This version of the form is not currently in use and is provided for reference only. Download this version of Form SOC2289 for the current year.
This is a legal form that was released by the California Department of Social Services - a government authority operating within California. As of today, no separate filing guidelines for the form are provided by the issuing department.
Q: What is SOC2289?
A: SOC2289 is a form used in the In-home Supportive Services (IHSS) Program in California.
Q: What is the purpose of SOC2289?
A: The purpose of SOC2289 is to issue a response letter to the recipient rescinding a provider's third or fourth violation for exceeding workweek and/or travel time limits in the IHSS Program.

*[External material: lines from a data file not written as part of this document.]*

(* ===== verification/Touchpad.v ===== *)
(** * [acrylius-core/src/plugins/touchpad.rs]: replaying a phone's fingers

    The bodies' CBOR codecs are generated by a derive and stay parameters. *)

From S2P Require Import Prelude Externals Ids Envelope Link Vocab Plugin.
Local Open Scope N_scope.

Definition TOUCHPAD_CAP : string := "org.acrylius.touchpad/1".
(* src: crates/acrylius-core/src/plugins/touchpad.rs 11 13 MAX_POINTS *)
Definition MAX_POINTS : usize := 10.

(* src: crates/acrylius-core/src/plugins/touchpad.rs 15 22 Begin *)
Record Begin := mkBegin { w_mm : u16; h_mm : u16 }.
(* src: crates/acrylius-core/src/plugins/touchpad.rs 24 33 Point *)
Record Point := mkPoint { pt_id : u8; pt_x : u16; pt_y : u16 }.
(* src: crates/acrylius-core/src/plugins/touchpad.rs 35 46 Frame *)
Record TouchFrame := mkTouchFrame { tf_seq : u32; tf_points : list Point; tf_t_us : option u32 }.

(* src: crates/acrylius-core/src/plugins/touchpad.rs 48 53 MANIFEST *)
Definition TOUCHPAD_MANIFEST : PluginManifest :=
  mkPluginManifest "org.acrylius.touchpad" [TOUCHPAD_CAP] [TOUCHPAD_CAP] [KTouchpad].

(* src: crates/acrylius-core/src/plugins/touchpad.rs 55 61 TouchpadPlugin *)
Record TouchpadPlugin := mkTouchpadPlugin { tpad_order : u32; tpad_owner : option DeviceId }.
#[global] Instance TouchpadPlugin_eta : Eta TouchpadPlugin := λ p,
  mkTouchpadPlugin (tpad_order p) (tpad_owner p).
Definition TouchpadPlugin_default : TouchpadPlugin := mkTouchpadPlugin 0 None.

Section touchpad.
  Context `{!Cbor Begin} `{!Cbor TouchFrame}.

(* src: crates/acrylius-core/src/plugins/touchpad.rs 68 74 TouchpadPlugin::on_peer_connected *)
Definition touchpad_on_peer_connected (peer : DeviceId) (p : TouchpadPlugin) (cx : Cx)
    : TouchpadPlugin * Cx :=
  if cx_serves KTouchpad cx then (p, cx_send peer TOUCHPAD_CAP "avail" [] cx) else (p, cx).

(** The two statements that end every accepted operation: number it, ask for it. *)
(* src: crates/acrylius-core/src/plugins/touchpad.rs 146 151 TouchpadPlugin::on_message *)
Definition touchpad_emit (op : TouchpadOp) (p : TouchpadPlugin) (cx : Cx) : TouchpadPlugin * Cx :=
  let p := p <| tpad_order ::= λ n, wrap32 (n + 1) |> in
  let '(_, cx) := cx_effect (Touchpad (tpad_order p) op) cx in
  (p, cx).

(* src: crates/acrylius-core/src/plugins/touchpad.rs 76 86 TouchpadPlugin::on_peer_disconnected *)
Definition touchpad_on_peer_disconnected (peer : DeviceId) (p : TouchpadPlugin) (cx : Cx)
    : TouchpadPlugin * Cx :=
  if bool_decide (tpad_owner p = Some peer) then
    touchpad_emit TEnd (p <| tpad_owner := None |>) cx
  else (p, cx).

(* src: crates/acrylius-core/src/plugins/touchpad.rs 88 152 TouchpadPlugin::on_message *)
Definition touchpad_on_message (peer : DeviceId) (env : Envelope) (p : TouchpadPlugin) (cx : Cx)
    : Ran TouchpadPlugin :=
  let ty := env_ty env in
  if ty =s "avail" then (Ok tt, (p, cx_ui (UiPlugin peer TOUCHPAD_CAP "avail" []) cx))
  else if negb (cx_serves KTouchpad cx) then (Err PNotAllowed, (p, cx))
  else
    let op : result (TouchpadPlugin * TouchpadOp) PluginError :=
      if ty =s "begin" then
        try! b := ok_or (cbor_decode (env_body env)) PBadBody in
        if (w_mm b =? 0) || (h_mm b =? 0) then Err PBadBody
        else Ok (p <| tpad_owner := Some peer |>, TBegin (w_mm b) (h_mm b))
      else if ty =s "frame" then
        try! f := ok_or (cbor_decode (env_body env)) PBadBody in
        if MAX_POINTS <? len (tf_points f) then Err PTooLarge
        else Ok (p, TFrame (map (λ q, mkTouchPoint (pt_id q) (pt_x q) (pt_y q)) (tf_points f)))
      else if ty =s "end" then Ok (p <| tpad_owner := None |>, TEnd)
      else Err (PUnknownType ty) in
    match op with
    | Err e => (Err e, (p, cx))
    | Ok (p, op) => (Ok tt, touchpad_emit op p cx)
    end.

(* src: crates/acrylius-core/src/plugins/touchpad.rs 154 168 TouchpadPlugin::on_local *)
Definition touchpad_on_local (peer : DeviceId) (ty : string) (body : bytes) (p : TouchpadPlugin)
    (cx : Cx) : Ran TouchpadPlugin :=
  if (ty =s "begin") || (ty =s "frame") || (ty =s "end") then
    (Ok tt, (p, cx_send peer TOUCHPAD_CAP ty body cx))
  else (Err (PUnknownType ty), (p, cx)).

#[global] Instance TouchpadPlugin_Plugin : Plugin TouchpadPlugin := {
  manifest _ := TOUCHPAD_MANIFEST;
  on_message := touchpad_on_message;
  on_peer_connected := touchpad_on_peer_connected;
  on_peer_disconnected := touchpad_on_peer_disconnected;
  on_local := touchpad_on_local;
  on_effect_result := default_on_effect_result;
  on_bulk_listening := default_on_bulk_listening;
  on_bulk_finished := default_on_bulk_finished;
  on_tick := default_on_tick;
}.

#[global] Instance TouchpadPlugin_Laws : PluginLaws TouchpadPlugin.
Proof.
  unfold TouchpadPlugin_Plugin, touchpad_on_message, touchpad_on_peer_connected,
    touchpad_on_peer_disconnected, touchpad_on_local, touchpad_emit.
  solve_plugin_laws.
Qed.

(** ** Theorems *)

(** The [i]th effect asked for is the touchpad operation numbered [i + 1], a
    frame of at most [MAX_POINTS] fingers or a surface of positive size. *)
Definition op_ok (op : TouchpadOp) : Prop :=
  match op with
  | TBegin w h => 0 < w /\ 0 < h
  | TFrame points => len points <= MAX_POINTS
  | TEnd => True
  end.

Definition touch_effects (es : list (EffectToken * Effect)) : Prop :=
  ∀ (i : nat) te, es !! i = Some te ->
    ∃ op, te.2 = Touchpad (wrap32 (N.of_nat (S i))) op /\ op_ok op.

Definition touchpad_inv (p : TouchpadPlugin) (cx : Cx) : Prop :=
  tpad_order p = wrap32 (len (cx_effects cx)) /\ touch_effects (cx_effects cx).

Lemma touchpad_emit_inv op p cx :
  touchpad_inv p cx -> op_ok op ->
  touchpad_inv (touchpad_emit op p cx).1 (touchpad_emit op p cx).2.
Proof.
  unfold touchpad_inv, touchpad_emit. intros [Ho He] Hop.
  destruct (cx_effect _ cx) as [t cx'] eqn:E.
  apply effects_effect in E as (_ & _ & E & _). cbn. rewrite E. unfold push.
  assert (wrap32 (tpad_order p + 1) = wrap32 (N.of_nat (S (length (cx_effects cx))))) as Hn.
  { rewrite Ho. unfold wrap32, len. rewrite N.Div0.add_mod_idemp_l. f_equal. lia. }
  split.
  - cbn. rewrite Hn, len_app. unfold len. cbn [length]. f_equal. lia.
  - intros i te Hi. apply lookup_app_Some in Hi as [Hi|[Hl Hi]]; [by apply He|].
    apply list_lookup_singleton_Some in Hi as [Hi <-].
    exists op. split; [|done]. cbn. rewrite Hn. do 3 f_equal. lia.
Qed.

Lemma touchpad_call_inv c p cx :
  touchpad_inv p cx -> touchpad_inv (call c p cx).1 (call c p cx).2.
Proof.
  intros HI. destruct c; cbn; try done.
  - unfold touchpad_on_message. cbv zeta.
    destruct (_ =s "avail"); [done|]. destruct (negb _); [done|].
    destruct (_ =s "begin"); [|destruct (_ =s "frame"); [|by destruct (_ =s "end");
      [apply touchpad_emit_inv|]]].
    + destruct (cbor_decode _) as [b|]; cbn; [|done].
      destruct (N.eqb_spec (w_mm b) 0), (N.eqb_spec (h_mm b) 0); cbn; try done.
      apply touchpad_emit_inv; [done|cbn; lia].
    + destruct (cbor_decode _) as [f|]; cbn; [|done].
      destruct (N.ltb_spec MAX_POINTS (len (tf_points f))); cbn; [done|].
      apply touchpad_emit_inv; [done|]. cbn. unfold len in *. by rewrite length_map.
  - unfold touchpad_on_peer_connected. by case_match.
  - unfold touchpad_on_peer_disconnected. case_match; [|done]. by apply touchpad_emit_inv.
  - unfold touchpad_on_local. by case_match.
Qed.

(** Whatever phones send, the host is asked for touchpad operations numbered
    one after the other from one (modulo 2^32), in order of arrival, and each is
    well formed: no frame has more fingers than the device has slots and no
    surface is empty. *)
Theorem touchpad_numbered cs cx :
  cx_effects cx = [] ->
  touch_effects (cx_effects (play cs TouchpadPlugin_default cx).2).
Proof.
  intros Hcx. apply (play_invariant touchpad_inv cs TouchpadPlugin_default cx touchpad_call_inv).
  unfold touchpad_inv, touch_effects. by rewrite Hcx.
Qed.

(** The disconnection of the peer whose stream is open lifts the fingers, once;
    that of anybody else changes nothing. *)
Theorem touchpad_lift peer p cx :
  touchpad_on_peer_disconnected peer p cx =
  (if bool_decide (tpad_owner p = Some peer)
   then (mkTouchpadPlugin (wrap32 (tpad_order p + 1)) None,
         (cx_effect (Touchpad (wrap32 (tpad_order p + 1)) TEnd) cx).2)
   else (p, cx)) /\
  touchpad_on_peer_disconnected peer (touchpad_on_peer_disconnected peer p cx).1 cx =
  ((touchpad_on_peer_disconnected peer p cx).1, cx).
Proof.
  unfold touchpad_on_peer_disconnected. case_bool_decide as E; [done|].
  by rewrite bool_decide_eq_false_2 by done.
Qed.
End touchpad.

Q: What does the form allow?
A: The form allows the recipient to request a state administrative review and rescind the provider's violation.
Q: Who can use SOC2289?
A: SOC2289 can be used by recipients of the IHSS Program in California.
Q: What happens if a provider exceeds workweek and/or travel time limits?
A: If a provider exceeds workweek and/or travel time limits, they may receive a violation notice.
Q: What does rescinding a violation mean?
A: Rescinding a violation means that the violation is being cancelled or removed.
Q: What is a state administrative review?
A: A state administrative review is a formal process to reconsider and resolve a dispute between the recipient and the IHSS Program.
Q: How can a provider's violation be rescinded?
A: A provider's violation can be rescinded through the completion and submission of SOC2289, along with any supporting documentation.
Q: What are workweek and travel time limits?
A: Workweek and travel time limits refer to the maximum number of hours a provider can work and travel in a given week in the IHSS Program.
Form Details:
Download a fillable version of Form SOC2289 by clicking the link below or browse more documents and templates provided by the California Department of Social Services.